Back to the Field? Hazards and Disaster Research Following the Pandemic
Virtual Meeting—July 13 to July 14, 2022
Before the COVID-19 pandemic, hazards and disaster researchers relied heavily on fieldwork to collect data. Social scientists traveled to at-risk locations or to communities struck by disaster to learn directly from affected people. Engineers engaged in post-disaster reconnaissance efforts to rapidly assess the performance of the built environment while natural scientists monitored the status of ecological systems under stress.
COVID-19 brought these and many other forms of field research to a dramatic halt. Yet members of the research community persevered. Ethnographers moved their interviews and observations to online forums. Engineers engaged more frequently in virtual reconnaissance activities. Researchers teamed up across disciplinary boundaries to use new technologies for data collection while also broadening their traditional natural hazards focus to include considerations related to the pandemic.
The 2022 Researchers Meeting will take stock of the research that has been conducted under these conditions, as well as what we've learned during this time of disruption, reflection, and change. Plenary and thematic sessions will address questions related to how the pandemic has altered approaches to hazards and disaster research, while also considering the potential long-term consequences of COVID-19 on the research enterprise and communities that face disasters.
We need a wide and varied range of voices to answer these questions and to share new knowledge and lessons learned. Diverse researchers from all disciplines and all career stages are welcome.
Key questions that will be explored include:
- How have researchers reoriented their scholarly agendas in response to the pandemic? What new questions are they exploring?
- What new methods are hazards and disaster researchers using to collect data and engage with communities?
- What tools and technologies have allowed research to continue, even in light of widespread restrictions and closures?

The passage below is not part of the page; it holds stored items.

(** Every edge of the waiting process has been followed. *)
Lemma FindLockCycleRecurseMember_ok st :
  room r depth fuel st ->
  exists b st', FindLockCycleRecurseMember lockGroupLeader is_autovacuum MaxBackends MyProc s waitOrders rec p (leader p) st = Ok (b, st') /\
    outcome 1 r depth (leader p) st b st'
      (forall x, step_ok x -> info_pid (st_info x) = p ->
         blocker (st_edge x) ∈ visitedProcs st' /\ blocker (st_edge x) <> r).
Proof.
  intros Hst. unfold FindLockCycleRecurseMember. rewrite Hwait, Hlock, Hlmt.
  rewrite Htag, bool_decide_eq_false_2 by done.
  destruct (hard_loop_ok (procLocks lock) st Hst (fun _ H => H)) as (b & st1 & -> & Ho). cbn [mbind result_bind].
  destruct b; [by exists true, st1|]. destruct Ho as (G1 & G2 & G3).
  destruct (soft_loop_ok (soft_ahead p (leader p) lock) st1) as (b & st2 & -> & Ho); [by apply (room_extends r depth fuel st)|done|].
  exists b, st2. split; [done|]. destruct b; [done|]. destruct Ho as (F1 & F2 & F3). split; [done|].
  split; [by eapply extends_trans|]. intros x (E1 & E2 & E3 & E4 & E5 & l' & lmt' & E6 & E7 & E8) Ep.
  rewrite Ep in *. assert (info_locktag (st_info x) = t /\ info_lockmode (st_info x) = m) as [Et Em] by (split; congruence).
  rewrite Et, Em in *. assert (l' = lock) as -> by congruence. assert (lmt' = lmt) as -> by congruence. unfold blocks in E8. destruct (st_soft x).
  - destruct E8 as (w & W1 & W2 & W3). rewrite <- W2. apply F3; [done|]. apply soft_blocks_spec. by rewrite W2.
  - destruct E8 as (pl & m' & W1 & W2 & W3 & W4 & W5). rewrite <- W2.
    destruct (G3 pl W1) as [V1 V2]; [|split; [by apply (extends_mono r st1)|done]].
    apply hard_blocks_spec. rewrite W2. split; [done|]. by exists m'.
Qed.

End Member.

Lemma step_pid u v : waits_for u v -> exists x, step_ok x /\ leader (info_pid (st_info x)) = u /\ blocker (st_edge x) = v.
Proof. intros (x & Hx & Hu & Hv). exists x. split; [done|]. split; [|done]. destruct Hx as (E & _). congruence. Qed.

Section Level.

Context (r : ProcNumber) (depth fuel : nat) (rec : ProcNumber -> cycle_search -> result (bool * cycle_search)) (Hrec : rec_ok r (S depth) fuel rec).

(** The edges of the processes in [ps] have been followed. *)
Definition followed (ps : list ProcNumber) (st : cycle_search) : Prop :=
  forall x, step_ok x -> info_pid (st_info x) ∈ ps -> blocker (st_edge x) ∈ visitedProcs st /\ blocker (st_edge x) <> r.

Lemma followed_extends ps st st' : followed ps st -> extends r st st' -> followed ps st'.
Proof. intros H He x Hx Hp. destruct (H x Hx Hp) as [H1 H2]. split; [|done]. by apply (extends_mono r st). Qed.

Lemma followed_app ps qs st : followed ps st -> followed qs st -> followed (ps ++ qs) st.
Proof. intros H1 H2 x Hx [Hp|Hp]%elem_of_app; [by apply H1|by apply H2]. Qed.

Lemma followed_idle p st : waitLock (backend s p) = None -> followed [p] st.
Proof. intros Hw x (_ & _ & _ & E & _) Hp%list_elem_of_singleton. congruence. Qed.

- What barriers and opportunities have researchers identified in returning to the field?
- Are some researchers choosing to discontinue field research in favor of other approaches?

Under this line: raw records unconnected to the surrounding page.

(** One more order fits into the arrays. *)
Lemma expand_room cs orders c lock :
  NoDup (wo_lock <$> orders) -> Forall (order_good cs) orders -> edge_lock c ∉ wo_lock <$> orders ->
  LockMethodLockHash s !! edge_lock c = Some lock -> (2 <= length (waitProcs lock))%nat ->
  (length (concat (wo_procs <$> orders)) + length (waitProcs lock) <= MaxBackends /\ S (length orders) <= MaxBackends / 2)%nat.
Proof.
  intros Hnd Hg Eo Hl Htwo. destruct (orders_room (orders ++ [mkWAIT_ORDER (edge_lock c) (waitProcs lock)])) as [R1 R2].
  - rewrite fmap_app, NoDup_app. split; [done|]. split; [|apply NoDup_singleton]. intros t Ht ->%list_elem_of_singleton. done.
  - apply Forall_app. split; [eapply Forall_impl; [exact Hg|by apply order_good_perm]|]. apply Forall_singleton. by exists lock.
  - apply Forall_app. split; [eapply Forall_impl; [exact Hg|by apply order_good_two]|]. by apply Forall_singleton.
  - rewrite fmap_app, concat_app, length_app in R1. cbn in R1. rewrite app_nil_r in R1. rewrite length_app in R2. cbn [length] in R2. lia.
Qed.
(* ===== verification/DeadlockFree.v ===== *)
(** * No deadlock is left

    What [DeadLockCheck] and [CheckDeadLock] ([src/src/backend/storage/lmgr/deadlock.c]
    and proc.c) leave in the lock table: rearranging queues and waking processes adds
    no edge to the waits-for graph of the chosen configuration, and neither does
    leaving the queue. *)

From S2P Require Import Prelude LockObject LockTable Deadlock DeadlockSort DeadlockCheck.
From stdpp Require Import gmap.
#[local] Open Scope Z_scope.

(** ** The order of wakeups *)

Section Wakeup.

Context (lmt : LockMethodData) (lockGroupLeader : ProcNumber -> option ProcNumber).

(** A process that is woken does not conflict with one that stays ahead of it. *)
Definition woken_in_order (queue : list PGPROC) (woken : list ProcNumber) : Prop :=
  forall i j x w, (i < j)%nat -> queue !! i = Some x -> queue !! j = Some w -> procNumber x ∉ woken -> procNumber w ∈ woken ->
    ~ conflicts lmt (waitLockMode w) (waitLockMode x).

Lemma land_no_conflict a b i : 0 <= i -> Z.land a b = 0 -> Z.testbit b i = true -> Z.testbit a i = false.
Proof. intros Hi H Hb. assert (E := Z.land_spec a b i). rewrite H, Z.bits_0, Hb, andb_true_r in E. done. Qed.

Lemma testbit_LOCKBIT_self m : 0 <= m -> Z.testbit (LOCKBIT_ON m) m = true.
Proof. intros Hm. unfold LOCKBIT_ON. rewrite Z.shiftl_spec by done. by rewrite Z.sub_diag. Qed.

- How has the pandemic altered the understanding of how communities prepare for, respond to, and recover from compound hazards and cascading disasters?
- What ethical dilemmas have emerged during the pandemic?
- What will researchers do differently now, based on the lessons learned from working during the pandemic?
Please note that while our program will include a focus on the questions above, researchers will have the opportunity to present on other hazards and disaster topics during concurrent sessions.
The Researchers Meeting is organized by the International Sociological Association Research Committee on Disasters (ISA-RC39) with the support of the Natural Hazards Center and the Natural Hazards Engineering Research Infrastructure (NHERI) CONVERGE facility at the University of Colorado Boulder.
This meeting is supported by the National Science Foundation (NSF), Division of Civil, Mechanical, and Manufacturing Innovation (CMMI) (Award #1841338 and Award #1635593). Any opinions, findings, conclusions, or recommendations expressed in this meeting are those of the participants and do not necessarily reflect the views of the NSF.